### [WHAT THE TASK REQUIRES]
Answer with only the number of lines below where "caller" appears.
START MATERIAL SHOWN
(** C14: the first point of the orbit is its perihelion: at distance
    [a(1 - e)] in the direction of the longitude of perihelion [w + Omega]. *)
Theorem reconstructOrbit_perihelion (el : Elements) :
  (0 <= el_e el)%Q ->
  nth_error (reconstructOrbit el) 0 =
  Some (Q2R (el_a el) * (1 - Q2R (el_e el)) * cos (perihelion_angle el),
        Q2R (el_a el) * (1 - Q2R (el_e el)) * sin (perihelion_angle el)).
Proof.
  intros He. apply Q2R_le in He. rewrite Q2R_zero in He.
  rewrite reconstructOrbit_pointwise, nth_error_map, nth_error_linspace by lia.
  cbn [option_map]. rewrite linspace_at_first by lia.
  unfold orbit_point, rotate, orbit_r. cbn [fst snd]. rewrite cos_0, sin_0.
  f_equal. f_equal; field; lra.
Qed.

Lemma fold_tail_step (weeks : list Row) (xs ys : list R) :
  fold_left tail_step weeks (xs, ys) =
  (xs ++ map fst (map project_row weeks), ys ++ map snd (map project_row weeks)).
Proof.
  revert xs ys. induction weeks as [|w weeks IH]; intros xs ys; cbn [fold_left map].
  - now rewrite !app_nil_r.
  - assert (tail_step (xs, ys) w = (xs ++ [fst (project_row w)], ys ++ [snd (project_row w)]))
      as -> by (unfold tail_step; destruct (project_row w); reflexivity).
    rewrite IH. cbn [map]. now rewrite <- !app_assoc.
Qed.

(** The Trajectory Builder's loop computes [map project_row] of the
    samples. *)
Lemma buildTrajectory_map (weeks : list Row) :
  buildTrajectory weeks = map project_row weeks.
Proof. unfold buildTrajectory. rewrite fold_tail_step. apply combine_fst_snd. Qed.

(** C17: the Trajectory Builder's loop projects the samples one for one
    and in their order: a trajectory has exactly as many points as
    samples, and its [i]-th point is the projection of the [i]-th sample. *)
Theorem buildTrajectory_order (weeks : list Row) :
  length (buildTrajectory weeks) = length weeks /\
  forall i, nth_error (buildTrajectory weeks) i = option_map project_row (nth_error weeks i).
Proof.
  rewrite buildTrajectory_map. split; [apply length_map | intros i; apply nth_error_map].
Qed.

(** ** Witnesses *)

Lemma reconstructOrbit_circle_witness :
  (el_e (mkelements 1 0 10 20) == 0)%Q /\
  forall p, In p (reconstructOrbit (mkelements 1 0 10 20)) -> norm p = Rabs (Q2R 1).
Proof. split; [reflexivity | apply reconstructOrbit_circle; reflexivity]. Defined.

(** Earth's elements: a = 1 AU, e = 0.0167, w = 114.2, Omega = -11.3. *)
Lemma reconstructOrbit_focus_witness :
  (0 <= el_e (mkelements 1 (167 # 10000) (1142 # 10) (-113 # 10)) < 1)%Q /\
  (0 < el_a (mkelements 1 (167 # 10000) (1142 # 10) (-113 # 10)))%Q /\
  forall p, In p (reconstructOrbit (mkelements 1 (167 # 10000) (1142 # 10) (-113 # 10))) ->
  norm p + Q2R (167 # 10000) *
    (fst p * cos (perihelion_angle (mkelements 1 (167 # 10000) (1142 # 10) (-113 # 10)))
     + snd p * sin (perihelion_angle (mkelements 1 (167 # 10000) (1142 # 10) (-113 # 10))))
  = Q2R 1 * (1 - Q2R (167 # 10000) ^ 2).
Proof.
  assert (H1 : (0 <= 167 # 10000 < 1)%Q) by (split; [apply Qle_bool_iff | ]; reflexivity).
  assert (H2 : (0 < 1)%Q) by reflexivity.
  split; [exact H1 | split; [exact H2|]].
  apply (reconstructOrbit_focus (mkelements 1 (167 # 10000) (1142 # 10) (-113 # 10)) H1 H2).
Defined.

Lemma reconstructOrbit_perihelion_witness :
  (0 <= el_e (mkelements 1 (167 # 10000) (1142 # 10) (-113 # 10)))%Q /\
  nth_error (reconstructOrbit (mkelements 1 (167 # 10000) (1142 # 10) (-113 # 10))) 0 =
  Some (Q2R 1 * (1 - Q2R (167 # 10000)) * cos (perihelion_angle (mkelements 1 (167 # 10000) (1142 # 10) (-113 # 10))),
        Q2R 1 * (1 - Q2R (167 # 10000)) * sin (perihelion_angle (mkelements 1 (167 # 10000) (1142 # 10) (-113 # 10)))).
Proof.
  assert (H : (0 <= 167 # 10000)%Q) by (apply Qle_bool_iff; reflexivity).
  split; [exact H | apply (reconstructOrbit_perihelion (mkelements 1 (167 # 10000) (1142 # 10) (-113 # 10)) H)].
Defined.
(** ** A stored item with no quantity *)

(** X17. AddItem for a variant whose first line item in the stored cart has
    no quantity is answered with status 500 and leaves the store as it was:
    the sum of no quantity and a number is [NaN], which the [quantity] path
    refuses, so the save is rejected. *)
Theorem addItem_onto_item_without_quantity
    (e : Env) (userId : string) (newItem : Item.t) (db : Db)
    (cart : CartDoc.t) (i : nat) (item : Item.t) :
  findOne_rejects e = None →
  stored_cart db userId = Some cart →
  CartDoc.items cart !! i = Some item →
  Item.triple item = Item.triple newItem →
  (∀ (j : nat) (y : Item.t),
     (j < i)%nat → CartDoc.items cart !! j = Some y →
     Item.triple y ≠ Item.triple newItem) →
  Item.quantity item = None →
  status (addItem e userId newItem db).1 = 500 ∧
  (addItem e userId newItem db).2 = db.
Proof.
  intros Hf Hcart Hi Htriple Hfirst Hq.
  assert (Hidx : findIndex (same_variant (ItemBody.of_item newItem))
                   (CartDoc.items cart) = Z.of_nat i).
  { destruct (findIndex_found (same_variant (ItemBody.of_item newItem))
                (CartDoc.items cart) item)
      as (j & y & Hj & Hy & Hp & Hlt);
      [by eapply list_elem_of_lookup_2 | by apply same_variant_true |].
    rewrite Hj. f_equal.
    destruct (lt_eq_lt_dec i j) as [[Hlt' | ->] | Hgt]; [| done |].
    - pose proof (Hlt i item Hlt' Hi) as Hfalse.
      apply same_variant_false in Hfalse. contradiction.
    - apply same_variant_true in Hp. by destruct (Hfirst j y Hgt Hy). }
  rewrite addItem_run by done. rewrite Hcart. cbv zeta. rewrite Hidx.
  replace (-1 <? Z.of_nat i) with true by (symmetry; apply Z.ltb_lt; lia).
  rewrite Nat2Z.id.
  destruct (assign_quantity_spec i
              (λ quantity, js_add quantity (or_1 (Item.quantity newItem)))
              (loaded cart) item Hi) as (_ & _ & _ & Hrefused).
  cbv beta in Hrefused. rewrite Hq in Hrefused. specialize (Hrefused eq_refl).
  rewrite save_and_answer_run.
  destruct (save_rejects e); [done|].
  by destruct (errors (Cart.assign_quantity i _ (loaded cart))).
Qed.

(** The theorem above on the cart made by adding product 7 with no
    quantity: adding it again, with quantity 2, is refused. *)
Lemma addItem_onto_item_without_quantity_witness :
  let e := ok_env 1000 "oid1" in
  let shirt (quantity : option num) :=
    Item.mk (Some 7) None (Some "M") (Some "red") None quantity None in
  let db1 := (handle e (AddItem "u1" (shirt None)) empty_db).2 in
  reachable db1 ∧
  status (addItem e "u1" (shirt (Some (Int 2))) db1).1 = 500 ∧
  (addItem e "u1" (shirt (Some (Int 2))) db1).2 = db1.
Proof.
  intros e shirt db1.
  split; [apply reachable_handle, reachable_empty|].
  apply (addItem_onto_item_without_quantity e "u1" (shirt (Some (Int 2))) db1
           {| CartDoc.userId := "u1"; CartDoc.items := [shirt None];
              CartDoc.updatedAt := 1000 |} 0 (shirt None));
    try reflexivity.
  intros j y Hj. lia.
Defined.

(** X18. UpdateQuantity with no [quantity] in the body, for an item the
    stored cart holds, is answered with status 500 and leaves the store as
    it was: [Math.max(1, undefined)] is [NaN], which the [quantity] path
    refuses, so the save is rejected. *)
Theorem updateQuantity_without_quantity
    (e : Env) (userId itemId : string) (db : Db) (cart : CartDoc.t)
    (item : Item.t) :
  findOne_rejects e = None →
  stored_cart db userId = Some cart →
  item ∈ CartDoc.items cart →
  id_is itemId item →
  status (updateQuantity e userId itemId None db).1 = 500 ∧
  (updateQuantity e userId itemId None db).2 = db.
Proof.
  intros Hf Hcart Hin Hid.
  destruct (findIndex_found (has_id itemId) (CartDoc.items cart) item Hin)
    as (i & y & Hidx & Hi & _); [by apply has_id_true|].
  rewrite (updateQuantity_found e userId itemId None db cart i Hf Hcart Hidx).
  destruct (assign_quantity_spec i (λ _, Math_max_1 None) (loaded cart) y Hi)
    as (_ & _ & _ & Hrefused).
  specialize (Hrefused eq_refl).
  rewrite save_and_answer_run.
  destruct (save_rejects e); [done|].
  by destruct (errors (Cart.assign_quantity i _ (loaded cart))).
Qed.

(** The theorem above for product 7 in a cart that holds it. *)
Lemma updateQuantity_without_quantity_witness :
  let e := ok_env 1000 "oid1" in
  let item7 := Item.mk (Some 7) None None None None (Some (Int 2)) None in
  let db1 := (addItem e "u1" item7 empty_db).2 in
  status (updateQuantity e "u1" "7" None db1).1 = 500 ∧
  (updateQuantity e "u1" "7" None db1).2 = db1.
Proof.
  intros e item7 db1.
  apply (updateQuantity_without_quantity e "u1" "7" db1
           {| CartDoc.userId := "u1"; CartDoc.items := [item7];
              CartDoc.updatedAt := 1000 |} item7 eq_refl eq_refl).
  - apply list_elem_of_here.
  - by exists 7.
Defined.
(** * Flaze-web: the in-memory repository [MemStorage] of [server/storage.ts]

    A shallow embedding of the storage layer and of the entity shapes of
    [shared/schema.ts], with the properties of the repository proved over it.

    Conventions of the embedding.
    - A JavaScript [number] that holds an identifier, a counter, a length, a
      quantity or a review rating is an integer and is modelled as [Z]; the
      increments of the counters ([++]) are exact on doubles below 2^53.
      The other arithmetic of the file is modelled in IEEE-754 binary64 with
      the library's [SpecFloat]: the sum of two quantities in [addToCart],
      and the average rating, that is the sum of the ratings by [reduce] and
      [(totalRating / approvedReviews.length).toFixed(1)].  An integer
      enters a sum as its double, every addition rounds as the addition of
      doubles does, and so does the division.
    - [T | undefined] is [option T] ([None] is [undefined]); [T | null] is
      [nullable T]; a property of an object literal that is spread
      ([...updateData]) is a [field]: missing, present with the value
      [undefined], or present with a value.
    - A [Map<number, T>] is an association list in insertion order
      ([JsMap]): [set] on an existing key keeps its position, [set] on a new
      key appends, as in JavaScript.
    - Every method of the class runs to completion before another starts
      (none awaits between its reads and writes), so a method is a function
      from the storage to a result and the next storage. *)

From Stdlib Require Import ZArith List Bool String Ascii Lia.
From Stdlib Require Import SpecFloat DecimalString.
From Stdlib Require Import Sorted Permutation.
Import ListNotations.
Local Open Scope string_scope.
Local Open Scope Z_scope.

Set Implicit Arguments.

(** ** JavaScript values *)

(** [T | null]. *)
Inductive nullable (A : Type) : Type :=
| Null : nullable A
| NotNull (a : A) : nullable A.
Arguments Null {A}.
Arguments NotNull {A} a.

(** A property of an object that is spread into another one. *)
Inductive field (A : Type) : Type :=
| Missing : field A
| Undefined : field A
| Given (a : A) : field A.
Arguments Missing {A}.
Arguments Undefined {A}.
Arguments Given {A} a.

(** [{ ...old, ...upd }] at one property whose old value is [old]: a property
    that is present in the update wins, also when its value is [undefined]. *)
Definition spread {A : Type} (old : option A) (upd : field A) : option A :=
  match upd with
  | Missing => old
  | Undefined => None
  | Given a => Some a
  end.

(** [upd.p !== undefined ? upd.p : old]. *)
Definition unless_undefined {A : Type} (upd : field A) (old : A) : A :=
  match upd with
  | Given a => a
  | Missing | Undefined => old
  end.
Lemma remaining_time_of_window_witness :
  get_remaining_time connected Up 0 "12345" "confirm_order"
    (check_rate_limit connected all_up 0 "12345" "confirm_order" 5 60 ∅).2
  = Some 60.
Proof.
  exact (proj1 (proj2 (remaining_time_of_window connected 0 "12345"
                         "confirm_order" 5 60 ∅ eq_refl eq_refl
                         ltac:(lia)))).
Defined.

(** A counter without a time to live is read at every instant. *)
Lemma read_no_ttl (t v : Z) (key : string) (srv : gmap string Entry) :
  read t key (<[key := {| value := v; expire_at := None |}]> srv)
  = Some {| value := v; expire_at := None |}.
Proof. by apply read_insert_live. Qed.

(** Checks on a counter that has no time to live: each one counts on, and
    none gives the counter a time to live. *)
Lemma check_at_no_ttl (self : RateLimiter) (identifier action : string)
    (limit window : Z) (times : list Z) :
  forall (v : Z) (srv : gmap string Entry),
    redis self = Some () ->
    1 <= v -> v + Z.of_nat (length times) < int64_max ->
    let key := _get_key self identifier action in
    let run := check_at self identifier action limit window times
                 (<[key := {| value := v; expire_at := None |}]> srv) in
    run.1 = (fun i => (bool_decide (limit < v + Z.of_nat i),
                       Z.max 0 (limit - (v + Z.of_nat i))))
            <$> seq 1 (length times) /\
    forall t, read t key run.2 =
              Some {| value := v + Z.of_nat (length times);
                      expire_at := None |}.
Proof.
  induction times as [|now times IH]; intros v srv Hc Hv Hmax key run;
    subst run key.
  - simpl. split; [done|]. intros t.
    rewrite Z.add_0_r. apply read_no_ttl.
  - cbn [check_at].
    rewrite (check_live self now identifier action limit window _
               {| value := v; expire_at := None |} Hc
               (read_no_ttl now v _ srv));
      [|simpl in *; lia..].
    cbn [value expire_at]. rewrite insert_insert_eq.
    cbn [length] in Hmax.
    destruct (IH (v + 1) srv Hc ltac:(lia) ltac:(lia)) as [Hans Hread].
    destruct (check_at self identifier action limit window times
                (<[_get_key self identifier action :=
                     {| value := v + 1; expire_at := None |}]> srv))
      as [answers srv'] eqn:Hrun.
    simpl in Hans, Hread. simpl. split.
    + change (Z.of_nat 1) with 1. f_equal.
      rewrite Hans.
      rewrite <- (fmap_S_seq 1 (length times)), <- list_fmap_compose.
      apply list_fmap_ext. intros i x _. simpl.
      by replace (v + 1 + Z.of_nat x) with (v + Z.of_nat (S x)) by lia.
    + intros t. rewrite Hread. do 2 f_equal. lia.
Qed.

(** X10 ([check_rate_limit] when [EXPIRE] fails): if the connection fails
    between [INCR] and [EXPIRE] on the first check of a window, the caller
    is let through, but the counter stays without a time to live: it is
    there at every later instant, every later check counts on from it and
    never sets a time to live, so that from the check that brings the
    count over the limit on, the caller is limited at every instant. *)
Theorem counter_without_ttl (self : RateLimiter) (now : Z)
    (identifier action : string) (limit window : Z) (times : list Z)
    (srv : gmap string Entry) :
  redis self = Some () ->
  read now (_get_key self identifier action) srv = None ->
  Z.of_nat (length times) < 2 ^ 62 ->
  let key := _get_key self identifier action in
  let first :=
    check_rate_limit self expire_lost now identifier action limit window
      srv in
  let run := check_at self identifier action limit window times first.2 in
  first.1 = (false, limit) /\
  (forall t, read t key first.2 =
             Some {| value := 1; expire_at := None |}) /\
  run.1 = (fun i => (bool_decide (limit < 1 + Z.of_nat i),
                     Z.max 0 (limit - (1 + Z.of_nat i))))
          <$> seq 1 (length times) /\
  (forall t, read t key run.2 =
             Some {| value := 1 + Z.of_nat (length times);
                     expire_at := None |}).
Proof.
  intros Hc Hfresh Hlen key first run.
  assert (Hfirst : first = ((false, limit),
            <[key := {| value := 1; expire_at := None |}]> srv)).
  { subst first. unfold check_rate_limit, check_body. rewrite Hc. simpl.
    fold key. unfold incr. fold key in Hfresh. by rewrite Hfresh. }
  subst run. rewrite Hfirst. simpl.
  split; [done|]. split; [intros t; apply read_no_ttl|].
  apply (check_at_no_ttl self identifier action limit window times 1 srv Hc);
    [lia|].
  change (2 ^ 62) with 4611686018427387904 in Hlen.
  unfold int64_max. lia.
Qed.

Lemma counter_without_ttl_witness :
  (check_at connected "12345" "confirm_order" 2 60 [1000; 999000]
     (check_rate_limit connected expire_lost 0 "12345" "confirm_order" 2 60
        ∅).2).1 = [(false, 0); (true, 0)].
Proof.
  exact (proj1 (proj2 (proj2
    (counter_without_ttl connected 0 "12345" "confirm_order" 2 60
       [1000; 999000] ∅ eq_refl eq_refl ltac:(done))))).
Defined.

(** *** Keys *)

Lemma chars_append (a b : string) :
  list_ascii_of_string (a ++ b) =
    list_ascii_of_string a ++ list_ascii_of_string b.
Proof. induction a as [|c a IH]; simpl; [done | by rewrite IH]. Qed.

Lemma chars_inj (a b : string) :
  list_ascii_of_string a = list_ascii_of_string b -> a = b.
Proof.
  intros H. apply (f_equal string_of_list_ascii) in H.
  by rewrite !string_of_list_ascii_of_string in H.
Qed.

Lemma first_sep_unique (sep : ascii) (a b a' b' : list ascii) :
  sep ∉ a -> sep ∉ a' -> a ++ sep :: b = a' ++ sep :: b' ->
  a = a' /\ b = b'.
Proof.
  revert a'. induction a as [|c a IH]; intros [|c' a'] Ha Ha'; simpl.
  - by intros [= ->].
  - intros [= <- _]. exfalso. apply Ha'. set_solver.
  - intros [= -> _]. exfalso. apply Ha. set_solver.
  - intros [= <- Heq].
    apply not_elem_of_cons in Ha as [_ Ha].
    apply not_elem_of_cons in Ha' as [_ Ha'].
    destruct (IH a' Ha Ha' Heq) as [-> ->]. done.
Qed.

(** X11 ([_get_key], [check_rate_limit]): for actions without a colon the
    key determines the action and the identifier, and a check for one pair
    leaves the counter of every other pair as it is, whatever the
    connection does; with a colon in an action, two different pairs share
    one key and one counter. *)
Theorem keys_separate (self : RateLimiter) :
  (forall a1 i1 a2 i2,
     Callback.colon ∉ list_ascii_of_string a1 ->
     Callback.colon ∉ list_ascii_of_string a2 ->
     _get_key self i1 a1 = _get_key self i2 a2 -> a1 = a2 /\ i1 = i2) /\
  (forall a1 i1 a2 i2 net now limit window srv t,
     Callback.colon ∉ list_ascii_of_string a1 ->
     Callback.colon ∉ list_ascii_of_string a2 ->
     (a1, i1) <> (a2, i2) ->
     read t (_get_key self i2 a2)
       (check_rate_limit self net now i1 a1 limit window srv).2
     = read t (_get_key self i2 a2) srv) /\
  (forall x y z : string,
     _get_key self (y ++ ":" ++ z) x = _get_key self z (x ++ ":" ++ y)).
Proof.
  assert (Hinj : forall a1 i1 a2 i2,
            Callback.colon ∉ list_ascii_of_string a1 ->
            Callback.colon ∉ list_ascii_of_string a2 ->
            _get_key self i1 a1 = _get_key self i2 a2 ->
            a1 = a2 /\ i1 = i2).
  { intros a1 i1 a2 i2 H1 H2 Hkey. unfold _get_key in Hkey.
    apply (inj (String.append (prefix self))) in Hkey.
    apply (inj (String.append ":")) in Hkey.
    apply (f_equal list_ascii_of_string) in Hkey.
    rewrite !chars_append in Hkey. simpl in Hkey.
    destruct (first_sep_unique _ _ _ _ _ H1 H2 Hkey) as [Ha Hi].
    split; by apply chars_inj. }
  split; [exact Hinj|]. split.
  - intros a1 i1 a2 i2 net now limit window srv t H1 H2 Hne.
    unfold read. rewrite check_other_key; [done|].
    intros Hkey. symmetry in Hkey.
    destruct (Hinj a1 i1 a2 i2 H1 H2 Hkey) as [-> ->]. done.
  - intros x y z. unfold _get_key. apply chars_inj.
    rewrite !chars_append. simpl. rewrite <- ?app_assoc. simpl.
    by rewrite <- ?app_assoc.
Qed.

Lemma keys_separate_witness :
  read 0 (_get_key connected "222" "confirm_order")
    (check_rate_limit connected all_up 0 "111" "confirm_order" 5 60 ∅).2
  = read 0 (_get_key connected "222" "confirm_order") ∅.
Proof.
  apply (proj1 (proj2 (keys_separate connected))).
  - vm_compute. intros H. by repeat (apply elem_of_cons in H as [H|H];
                                     [discriminate H|]);
      apply elem_of_nil in H.
  - vm_compute. intros H. by repeat (apply elem_of_cons in H as [H|H];
                                     [discriminate H|]);
      apply elem_of_nil in H.
  - discriminate.
Defined.

End RateLimitMore.

(** ** The payloads of the buttons *)

Module CallbackMore.
Import Callback CallbackFacts.

Lemma uchars_digits (d : Decimal.uint) :
  Forall (fun c => is_Some (digit_of c)) (uchars d).
Proof.
  unfold uchars. induction d; simpl; constructor; try done; by eexists.
Qed.

Lemma uchars_grouped (d : Decimal.uint) : d <> Nil -> grouped (uchars d).
Proof.
  assert (H : forall l, Forall (fun c => is_Some (digit_of c)) l ->
                        l <> [] -> grouped l).
  { induction 1 as [|c l Hc Hl IH]; [done|]. intros _.
    destruct l as [|c' l']; [by apply grouped_last|].
    apply grouped_digit; [done | by apply IH]. }
  intros Hd. apply H; [apply uchars_digits|].
  unfold uchars. by destruct d.
Qed.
END MATERIAL SHOWN
### [SOLUTION TO THIS PROBLEM]
2